(** * GitHub webhooks on a serverless gateway: provider lifecycle and ingestion

    A shallow embedding of [random.ts] (the secret generator) and of the
    webhook module (the [GithubWebhookProvider] dynamic provider and the
    route handler installed by the [GitHubWebhook] component), followed by
    the properties of the design document that are settled on it.

    Conventions of the embedding.
    - A JavaScript string is represented by its UTF-8 text ([string], a
      sequence of 8-bit characters), so [Buffer.from(s)] and
      [Buffer.from(s, "utf8")] are the bytes of [s].
    - A property bag ([any]-typed [olds], [news], [inputs], [props]) and the
      header table of a request are finite maps from names to values; reading
      an absent name gives [undefined].
    - [async] code runs in a small writer-and-exception monad: the trace
      records every externally visible action (remote API calls, HMAC
      computations, console output, JSON parsing, handler invocations) in
      program order, and a computation either returns or throws. *)

From Stdlib Require Import ZArith NArith List Lia.
From Stdlib.Strings Require Import String Ascii Byte.
From Stdlib Require QArith.
From stdpp Require Import base gmap strings list.

Local Open Scope string_scope.
Local Open Scope list_scope.

(** ** Bytes and text *)

Module Bytes.
Local Open Scope N_scope.

(** The byte with value [n mod 256]. *)
Definition of_N (n : N) : byte :=
  match Byte.of_N (n mod 256) with
  | Some b => b
  | None => x00
  end.

Definition string_of_bytes (bs : list byte) : string :=
  string_of_list_byte bs.

(** [Buffer.from(s)] / [Buffer.from(s, "utf8")]. *)
Definition of_string (s : string) : list byte :=
  list_byte_of_string s.

Fixpoint eqb (a b : list byte) : bool :=
  match a, b with
  | [], [] => true
  | x :: a', y :: b' => Byte.eqb x y && eqb a' b'
  | _, _ => false
  end.

Definition hex_alphabet : list ascii :=
  list_ascii_of_string "0123456789abcdef".

Definition hex_digit (n : N) : ascii :=
  nth (N.to_nat n) hex_alphabet "0"%char.

(** [buf.toString("hex")] / [hmac.digest("hex")]: two lower-case digits per
    byte. *)
Fixpoint hex (bs : list byte) : string :=
  match bs with
  | [] => EmptyString
  | b :: rest =>
      String (hex_digit (Byte.to_N b / 16))
        (String (hex_digit (Byte.to_N b mod 16)) (hex rest))
  end.

End Bytes.

(** ** Base64 (the text form of the generated secret) *)

Module Base64.
Local Open Scope N_scope.

Definition alphabet : list ascii :=
  list_ascii_of_string
    "ABCDEFGHIJKLMNOPQRSTUVWXYZabcdefghijklmnopqrstuvwxyz0123456789+/".

Definition pad : ascii := "="%char.

Definition digit (n : N) : ascii := nth (N.to_nat n) alphabet pad.

Fixpoint index_from (i : N) (c : ascii) (l : list ascii) : option N :=
  match l with
  | [] => None
  | x :: rest => if Ascii.eqb x c then Some i else index_from (N.succ i) c rest
  end.

Definition sextet (c : ascii) : option N := index_from 0 c alphabet.

(** [buf.toString("base64")]: three bytes give four digits, the last group
    is padded with [=]. *)
Fixpoint encode (bs : list byte) : string :=
  match bs with
  | [] => EmptyString
  | [a] =>
      let x := Byte.to_N a in
      String (digit (x / 4)) (String (digit ((x mod 4) * 16))
        (String pad (String pad EmptyString)))
  | [a; b] =>
      let x := Byte.to_N a in
      let y := Byte.to_N b in
      String (digit (x / 4)) (String (digit ((x mod 4) * 16 + y / 16))
        (String (digit ((y mod 16) * 4)) (String pad EmptyString)))
  | a :: b :: c :: rest =>
      let x := Byte.to_N a in
      let y := Byte.to_N b in
      let z := Byte.to_N c in
      String (digit (x / 4)) (String (digit ((x mod 4) * 16 + y / 16))
        (String (digit ((y mod 16) * 4 + z / 64))
          (String (digit (z mod 64)) (encode rest))))
  end.

(** Strict decoding of padded base64 text; [None] on malformed text. *)
Fixpoint decode (s : string) : option (list byte) :=
  match s with
  | EmptyString => Some []
  | String c1 (String c2 (String c3 (String c4 rest))) =>
      match sextet c1, sextet c2 with
      | Some s1, Some s2 =>
          let b1 := Bytes.of_N (s1 * 4 + s2 / 16) in
          if Ascii.eqb c3 pad then
            if Ascii.eqb c4 pad then
              match rest with EmptyString => Some [b1] | _ => None end
            else None
          else
            match sextet c3 with
            | Some s3 =>
                let b2 := Bytes.of_N ((s2 mod 16) * 16 + s3 / 4) in
                if Ascii.eqb c4 pad then
                  match rest with
                  | EmptyString => Some [b1; b2]
                  | _ => None
                  end
                else
                  match sextet c4 with
                  | Some s4 =>
                      let b3 := Bytes.of_N ((s3 mod 4) * 64 + s4) in
                      match decode rest with
                      | Some tl => Some (b1 :: b2 :: b3 :: tl)
                      | None => None
                      end
                  | None => None
                  end
            | None => None
            end
      | _, _ => None
      end
  | _ => None
  end.

End Base64.

(** ** SHA-1 and HMAC (Node's [crypto.createHmac("sha1", key)]) *)

Module Crypto.
Local Open Scope N_scope.

Definition w32 (x : N) : N := x mod 2 ^ 32.

Definition rotl32 (n x : N) : N :=
  N.lor (w32 (N.shiftl x n)) (N.shiftr x (32 - n)).

Definition not32 (x : N) : N := N.lxor x 4294967295.

(** Big-endian bytes of a word of [n] bytes. *)
Fixpoint be_bytes (n : nat) (x : N) : list N :=
  match n with
  | O => []
  | S k => (N.shiftr x (8 * N.of_nat k)) mod 256 :: be_bytes k x
  end.

(** Message padding: a [1] bit, zeros up to 56 modulo 64, then the bit
    length as a 64-bit big-endian integer. *)
Definition sha1_pad (msg : list N) : list N :=
  let len := length msg in
  let r := ((len + 1) mod 64)%nat in
  let k := (if r <=? 56 then 56 - r else 120 - r)%nat in
  msg ++ 128%N :: repeat 0%N k ++ be_bytes 8 (8 * N.of_nat len).

Fixpoint be_words (fuel : nat) (bs : list N) : list N :=
  match fuel, bs with
  | S f, a :: b :: c :: d :: rest =>
      (a * 16777216 + b * 65536 + c * 256 + d)%N :: be_words f rest
  | _, _ => []
  end.

Fixpoint schedule (n : nat) (w : list N) : list N :=
  match n with
  | O => w
  | S k =>
      let i := length w in
      let x :=
        N.lxor (N.lxor (nth (i - 3)%nat w 0) (nth (i - 8)%nat w 0))
               (N.lxor (nth (i - 14)%nat w 0) (nth (i - 16)%nat w 0)) in
      schedule k (w ++ [rotl32 1 x])
  end.

Definition sha1_state : Type := N * N * N * N * N.

Definition sha1_init : sha1_state :=
  (1732584193, 4023233417, 2562383102, 271733878, 3285377520)%N.

Definition sha1_step (st : sha1_state) (iw : nat * N) : sha1_state :=
  let '(a, b, c, d, e) := st in
  let '(i, w) := iw in
  let '(f, k) :=
    if (i <? 20)%nat then
      (N.lor (N.land b c) (N.land (not32 b) d), 1518500249%N)
    else if (i <? 40)%nat then (N.lxor (N.lxor b c) d, 1859775393%N)
    else if (i <? 60)%nat then
      (N.lor (N.lor (N.land b c) (N.land b d)) (N.land c d), 2400959708%N)
    else (N.lxor (N.lxor b c) d, 3395469782%N) in
  (w32 (rotl32 5 a + f + e + k + w), a, rotl32 30 b, c, d)%N.

Definition sha1_block (st : sha1_state) (block : list N) : sha1_state :=
  let w := schedule 64 (be_words 16 block) in
  let '(a, b, c, d, e) := fold_left sha1_step (combine (seq 0 80) w) st in
  let '(h0, h1, h2, h3, h4) := st in
  (w32 (h0 + a), w32 (h1 + b), w32 (h2 + c), w32 (h3 + d), w32 (h4 + e))%N.

Fixpoint sha1_blocks (fuel : nat) (st : sha1_state) (bs : list N)
  : sha1_state :=
  match fuel, bs with
  | S f, _ :: _ => sha1_blocks f (sha1_block st (firstn 64 bs)) (skipn 64 bs)
  | _, _ => st
  end.

Definition sha1 (msg : list byte) : list byte :=
  let padded := sha1_pad (map Byte.to_N msg) in
  let '(h0, h1, h2, h3, h4) :=
    sha1_blocks (length padded) sha1_init padded in
  map Bytes.of_N
    (be_bytes 4 h0 ++ be_bytes 4 h1 ++ be_bytes 4 h2 ++ be_bytes 4 h3
       ++ be_bytes 4 h4).

Definition xor_pad (p : N) (key : list byte) : list byte :=
  map (fun b => Bytes.of_N (N.lxor (Byte.to_N b) p)) key.

(** HMAC with a 64-byte block: a longer key is hashed first, a shorter one
    is padded with zeros. *)
Definition hmac_sha1 (key msg : list byte) : list byte :=
  let k0 := if (64 <? length key)%nat then sha1 key else key in
  let k := k0 ++ repeat x00 (64 - length k0)%nat in
  sha1 (xor_pad 92 k ++ sha1 (xor_pad 54 k ++ msg)).

End Crypto.

(** ** JavaScript values held in property bags *)

Module JS.

Import QArith.QArith_base.

Inductive JSNumber : Type :=
| NaN
| Infinity (negative : bool)
| Finite (q : Q).

(** The values a property of a bag can hold. An array has an identity
    ([ref]): [===] on arrays compares identities, not contents. *)
Inductive JSValue : Type :=
| JSUndefined
| JSNull
| JSBoolean (b : bool)
| JSNum (n : JSNumber)
| JSString (s : string)
| JSArray (ref : N) (items : list string).

(** An [Error] object: the constructor name and the message. *)
Record JSError : Type := mkError { err_name : string; err_message : string }.

(** A property bag; [bag[name]]. *)
Definition get (bag : gmap string JSValue) (name : string) : JSValue :=
  default JSUndefined (bag !! name).

(** ToBoolean. *)
Definition truthy (v : JSValue) : bool :=
  match v with
  | JSUndefined | JSNull => false
  | JSBoolean b => b
  | JSNum NaN => false
  | JSNum (Infinity _) => true
  | JSNum (Finite q) => negb (Qeq_bool q (Qmake 0 1))
  | JSString s => negb (String.eqb s EmptyString)
  | JSArray _ _ => true
  end.

Definition number_eq (m n : JSNumber) : bool :=
  match m, n with
  | Finite p, Finite q => Qeq_bool p q
  | Infinity a, Infinity b => Bool.eqb a b
  | _, _ => false
  end.

(** [v === w]. *)
Definition strict_eq (v w : JSValue) : bool :=
  match v, w with
  | JSUndefined, JSUndefined => true
  | JSNull, JSNull => true
  | JSBoolean a, JSBoolean b => Bool.eqb a b
  | JSNum m, JSNum n => number_eq m n
  | JSString s, JSString t => String.eqb s t
  | JSArray r _, JSArray r' _ => N.eqb r r'
  | _, _ => false
  end.

(** [v !== w]. *)
Definition strict_neq (v w : JSValue) : bool := negb (strict_eq v w).

(** The values a property declared [string], possibly optional, takes. *)
Definition text_or_undefined (v : JSValue) : Prop :=
  v = JSUndefined \/ exists s, v = JSString s.

(** [items.join(",")], the text of an array. *)
Definition join (items : list string) : string :=
  match items with
  | [] => EmptyString
  | x :: rest => fold_left (fun acc y => acc +:+ "," +:+ y) rest x
  end.

Section Conversions.

(** The numeric value of a text (the StringToNumber grammar of the
    language) and the text of a number are the runtime's. *)
Variable StringToNumber : string -> JSNumber.
Variable NumberToString : JSNumber -> string.

Definition ToNumber (v : JSValue) : JSNumber :=
  match v with
  | JSUndefined => NaN
  | JSNull => Finite (Qmake 0 1)
  | JSBoolean b => Finite (Qmake (if b then 1 else 0) 1)
  | JSNum n => n
  | JSString s => StringToNumber s
  | JSArray _ items => StringToNumber (join items)
  end.

(** The global [isNaN(v)]. *)
Definition isNaN (v : JSValue) : bool :=
  match ToNumber v with
  | NaN => true
  | _ => false
  end.

(** [v <= 0]: a comparison with [NaN] on either side is false. *)
Definition le_zero (v : JSValue) : bool :=
  match ToNumber v with
  | NaN => false
  | Infinity negative => negative
  | Finite q => Qle_bool q (Qmake 0 1)
  end.

(** The text substituted for [${v}] in a template literal. *)
Definition ToString (v : JSValue) : string :=
  match v with
  | JSUndefined => "undefined"
  | JSNull => "null"
  | JSBoolean b => if b then "true" else "false"
  | JSNum n => NumberToString n
  | JSString s => s
  | JSArray _ items => join items
  end.

End Conversions.

End JS.

(** ** Asynchronous computations with a trace *)

Module Async.

Import JS.

Inductive Completion (A : Type) : Type :=
| Returns (a : A)
| Throws (e : JSError).
Arguments Returns {A} a.
Arguments Throws {A} e.
(** * A software RAID engine (levels 0, 1 and 5) over file-backed disks

    Shallow embedding of the Go sources [disk.go], [raid.go], [raid0.go],
    [raid1.go] and [raid5.go], followed by the verification of the layout,
    parity, degraded-read, rebuild and error-handling properties of the
    engine.

    Conventions of the embedding:
    - a Go [int] is a [Z]; products that could leave the 64-bit range are
      wrapped with [wrap64]; the [uint64] counters wrap modulo [2^64];
    - a byte is a [Z] and [^] on bytes is [Z.lxor]; a [[]byte] is a list;
    - a function returning [error] returns [option error] ([None] is [nil]);
      a function returning [([]byte, error)] returns a [res];
    - the mutable store is the [RAIDArray] record itself, threaded through
      the state monad [M]; a run-time panic (index out of range, division
      by zero) is the outcome [None] of [M];
    - the engine-level mutexes serialise the operations, which are therefore
      modelled as atomic state transformers; console output is left out. *)

From Stdlib Require Import ZArith Lia String.
From stdpp Require Import base tactics option numbers list.

Local Open Scope Z_scope.
Set Warnings "-register-all".

(** ** Machine integers and bytes *)

Abbreviation byte := Z (only parsing).

Definition wrap64 (x : Z) : Z := (x + 2 ^ 63) `mod` 2 ^ 64 - 2 ^ 63.

Definition wrapU64 (x : Z) : Z := x `mod` 2 ^ 64.

Definition len {A} (l : list A) : Z := Z.of_nat (length l).

(** [make([]byte, n)]: a zero-filled buffer. *)
Definition make (n : Z) : list byte := replicate (Z.to_nat n) 0.

(** The builtin [copy(dst, src)]: the first [min(len dst, len src)] bytes of
    [dst] are overwritten, the rest is kept. *)
Definition copy (dst src : list byte) : list byte :=
  take (length dst) src ++ drop (length src) dst.

(** [xorBytes(dst, src)] of raid5.go: in-place XOR over the common prefix. *)
Fixpoint xorBytes (dst src : list byte) : list byte :=
  match dst, src with
  | d :: dst', s :: src' => Z.lxor d s :: xorBytes dst' src'
  | _, _ => dst
  end.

☆ ☆ ☆ ☆

Would you copy, unchanged, the stretch of the records above that begins at the line containing "(String (digit ((y mod 16) * 4 +" and ends at the line containing "EmptyString => Some []", and only that?

Exercise response:
        (String (digit ((y mod 16) * 4 + z / 64))
          (String (digit (z mod 64)) (encode rest))))
  end.

(** Strict decoding of padded base64 text; [None] on malformed text. *)
Fixpoint decode (s : string) : option (list byte) :=
  match s with
  | EmptyString => Some []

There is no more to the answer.